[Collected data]
################

(* ===== verification/LApiProps.v ===== *)
(** * The stack of a C function as a list

    Between [base] and [top] a C function has a list of values. The functions that move
    values around refine operations on this list, and touch nothing else. *)
From stdpp Require Import base list option.
From Stdlib Require Import ZArith Lia ZifyBool.
From S2P Require Import Prelude LObject LProto LVm LDo LApi.
#[local] Open Scope Z_scope.

Section Stack.
Context {W : Type} `{ApiHeap W}.
Implicit Types (L : lua_State) (w : W) (vs : list tvalue).

(** The stack is [below], the values of the function, and free slots. *)
Record shaped (below vs above : list tvalue) (L : lua_State) : Prop := {
  sh_stack : stack L = below ++ vs ++ above;
  sh_base : base L = Z.of_nat (length below);
  sh_top : top L = Z.of_nat (length below + length vs);
}.
(** The thread with other values. *)
Definition reshaped (below vs above : list tvalue) (L : lua_State) : lua_State :=
  with_top (Z.of_nat (length below + length vs)) (with_stack (below ++ vs ++ above) L).

Lemma shaped_reshaped below vs above vs' above' L : shaped below vs above L -> shaped below vs' above' (reshaped below vs' above' L).
Proof. intros [_ Hb _]. by split. Qed.
Lemma reshaped_twice below vs1 above1 vs2 above2 L : reshaped below vs2 above2 (reshaped below vs1 above1 L) = reshaped below vs2 above2 L.
Proof. done. Qed.
Lemma reshaped_id below vs above L : shaped below vs above L -> L = reshaped below vs above L.
Proof. intros [Hs Hb Ht]. unfold reshaped, with_top, with_stack. cbn. rewrite <- Hs, <- Ht. by destruct L. Qed.

(** ** Slots in the middle of a list *)
Lemma insert_middle (a : list tvalue) x y b : <[length a := y]> (a ++ x :: b) = a ++ y :: b.
Proof. replace (length a) with (length a + 0)%nat by lia. by rewrite insert_app_r. Qed.
Lemma slot_middle a x b L w i : stack L = a ++ x :: b -> i = Z.of_nat (length a) -> slot i L w = Some (Ok x, L, w).
Proof. intros Hs ->. apply slot_nat. rewrite Hs. by apply list_lookup_middle. Qed.
Lemma setobj_middle a x b v L w i : stack L = a ++ x :: b -> i = Z.of_nat (length a) -> setobj i v L w = Some (Ok tt, with_stack (a ++ v :: b) L, w).
Proof. intros Hs ->. rewrite setobj_nat by (rewrite Hs, length_app; cbn; lia). by rewrite Hs, insert_middle. Qed.

Lemma push_shaped below vs x above v L w : shaped below vs (x :: above) L -> push v L w = Some (Ok tt, reshaped below (vs ++ [v]) above L, w).
Proof.
  intros [Hs Hb Ht]. unfold push. rewrite (mbind_eq state _ L w L L w eq_refl).
  rewrite (mbind_eq _ _ L w tt _ w (setobj_middle (below ++ vs) x above v L w (top L) ltac:(by rewrite Hs, <- app_assoc) ltac:(rewrite length_app; lia))).
  unfold upd, reshaped, with_top, with_stack. cbn. rewrite Ht, length_app. cbn. do 3 f_equal. f_equal; [by rewrite <- !app_assoc|lia].
Qed.

(** The loops that open and close a gap. *)
Lemma open_hole_eq mid : forall pre y post L w, stack L = pre ++ mid ++ y :: post ->
  open_hole (length mid) (Z.of_nat (length pre + length mid)) L w = Some (Ok tt, with_stack (pre ++ default y (head mid) :: mid ++ post) L, w).
Proof.
  induction mid as [|x mid IH] using rev_ind; intros pre y post L w Hs.
  - cbn. unfold mret. cbn in Hs. rewrite <- Hs. by rewrite with_stack_id.
  - rewrite length_app. cbn [length]. rewrite Nat.add_1_r. cbn [open_hole].
    rewrite (mbind_eq _ _ L w x L w) by (apply (slot_middle (pre ++ mid) x (y :: post)); [by rewrite Hs, <- !app_assoc|rewrite length_app; lia]).
    rewrite (mbind_eq _ _ L w tt _ w (setobj_middle (pre ++ mid ++ [x]) y post x L w (Z.of_nat (length pre + S (length mid))) ltac:(by rewrite Hs, <- !app_assoc) ltac:(rewrite !length_app; cbn; lia))).
    replace (Z.of_nat (length pre + S (length mid)) - 1) with (Z.of_nat (length pre + length mid)) by lia.
    rewrite (IH pre x (x :: post)) by (cbn; by rewrite <- !app_assoc). cbn [with_stack stack]. unfold with_stack. cbn. do 4 f_equal.
    destruct mid; cbn; by rewrite <- ?app_assoc.
Qed.
Lemma shift_down_eq mid : forall pre y post L w, stack L = pre ++ y :: mid ++ post ->
  shift_down (length mid) (Z.of_nat (length pre)) L w = Some (Ok tt, with_stack (pre ++ mid ++ default y (last mid) :: post) L, w).
Proof.
  induction mid as [|x mid IH]; intros pre y post L w Hs; cbn [length shift_down].
  - cbn. unfold mret. cbn in Hs. rewrite <- Hs. by rewrite with_stack_id.
  - rewrite (mbind_eq _ _ L w x L w) by (apply (slot_middle (pre ++ [y]) x (mid ++ post)); [by rewrite Hs, <- !app_assoc|rewrite length_app; cbn; lia]).
    rewrite (mbind_eq _ _ L w tt _ w (setobj_middle pre y (x :: mid ++ post) x L w (Z.of_nat (length pre)) Hs eq_refl)).
    replace (Z.of_nat (length pre) + 1) with (Z.of_nat (length (pre ++ [x]))) by (rewrite length_app; cbn; lia).
    rewrite (IH (pre ++ [x]) x post) by (cbn; by rewrite <- app_assoc). unfold with_stack. cbn. do 4 f_equal. rewrite <- app_assoc. cbn.
    destruct mid as [|z mid]; [done|]. rewrite (last_cons x (z :: mid)), (last_cons z mid). by destruct (last mid).
Qed.

(** ** Indices *)
(** The position of an index that is not a pseudo-index. *)
Definition pos (idx : Z) (vs : list tvalue) : option nat :=
  let n := Z.of_nat (length vs) in
  if 0 <? idx then if idx <=? n then Some (Z.to_nat (idx - 1)) else None
  else if (LUA_REGISTRYINDEX <? idx) && (idx <? 0) && (0 <=? n + idx) then Some (Z.to_nat (n + idx)) else None.
Lemma pos_bound idx vs p : pos idx vs = Some p -> (p < length vs)%nat.
Proof. unfold pos. repeat case_match; try done; intros [= <-]; lia. Qed.
Lemma index2adr_pos below vs above L w idx p : shaped below vs above L -> pos idx vs = Some p ->
  index2adr idx L w = Some (Ok (Slot (Z.of_nat (length below + p))), L, w).
Proof.
  intros [Hs Hb Ht] Hp. unfold index2adr. rewrite (mbind_eq state _ L w L L w eq_refl). unfold pos in Hp. destruct (0 <? idx) eqn:E0.
  - destruct (idx <=? _) eqn:E1; [|done]. injection Hp as <-. assert ((top L <=? base L + (idx - 1)) = false) as -> by lia.
    unfold mret. do 5 f_equal. lia.
  - destruct (LUA_REGISTRYINDEX <? idx); [|done]. cbn [andb] in Hp. destruct ((idx <? 0) && _) eqn:E1; [|done]. injection Hp as <-.
    unfold mret. do 5 f_equal. lia.
Qed.
Lemma bind_slot {B} below vs above L w idx p (f : Z -> M W B) : shaped below vs above L -> pos idx vs = Some p ->
  (let^ o := index2adr idx in let^ i := slot_of o in f i) L w = f (Z.of_nat (length below + p)) L w.
Proof. intros Hsh Hp. by rewrite (mbind_eq _ _ _ _ _ _ _ (index2adr_pos _ _ _ _ w _ _ Hsh Hp)). Qed.
(** The list around a position. *)
Lemma split_at vs p : (p < length vs)%nat -> exists a x b, vs = a ++ x :: b /\ length a = p.
Proof.
  intros Hp. destruct (lookup_lt_is_Some_2 vs p Hp) as [x Hx]. exists (take p vs), x, (drop (S p) vs).
  split; [by rewrite take_drop_middle|rewrite length_take; lia].
Qed.
Lemma value_at_pos below vs above L w idx p v : shaped below vs above L -> pos idx vs = Some p -> vs !! p = Some v -> value_at idx L w = Some (Ok v, L, w).
Proof.
  intros Hsh Hp Hv. unfold value_at. rewrite (mbind_eq _ _ _ _ _ _ _ (index2adr_pos _ _ _ _ w _ _ Hsh Hp)). unfold deref.
  rewrite (mbind_eq the_world _ L w w L w eq_refl). apply slot_nat. rewrite (sh_stack _ _ _ _ Hsh).
  rewrite lookup_app_r by lia. replace (length below + p - length below)%nat with p by lia. by rewrite lookup_app_l by (by eapply lookup_lt_Some).
Qed.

################

A verbatim transcription is needed of the lines above, starting at the line with "Lemma setobj_middle a" and ending at the line with "Proof. intros Hs ->. rewrite", both included, and of nothing else.

Lemma setobj_middle a x b v L w i : stack L = a ++ x :: b -> i = Z.of_nat (length a) -> setobj i v L w = Some (Ok tt, with_stack (a ++ v :: b) L, w).
Proof. intros Hs ->. rewrite setobj_nat by (rewrite Hs, length_app; cbn; lia). by rewrite Hs, insert_middle. Qed.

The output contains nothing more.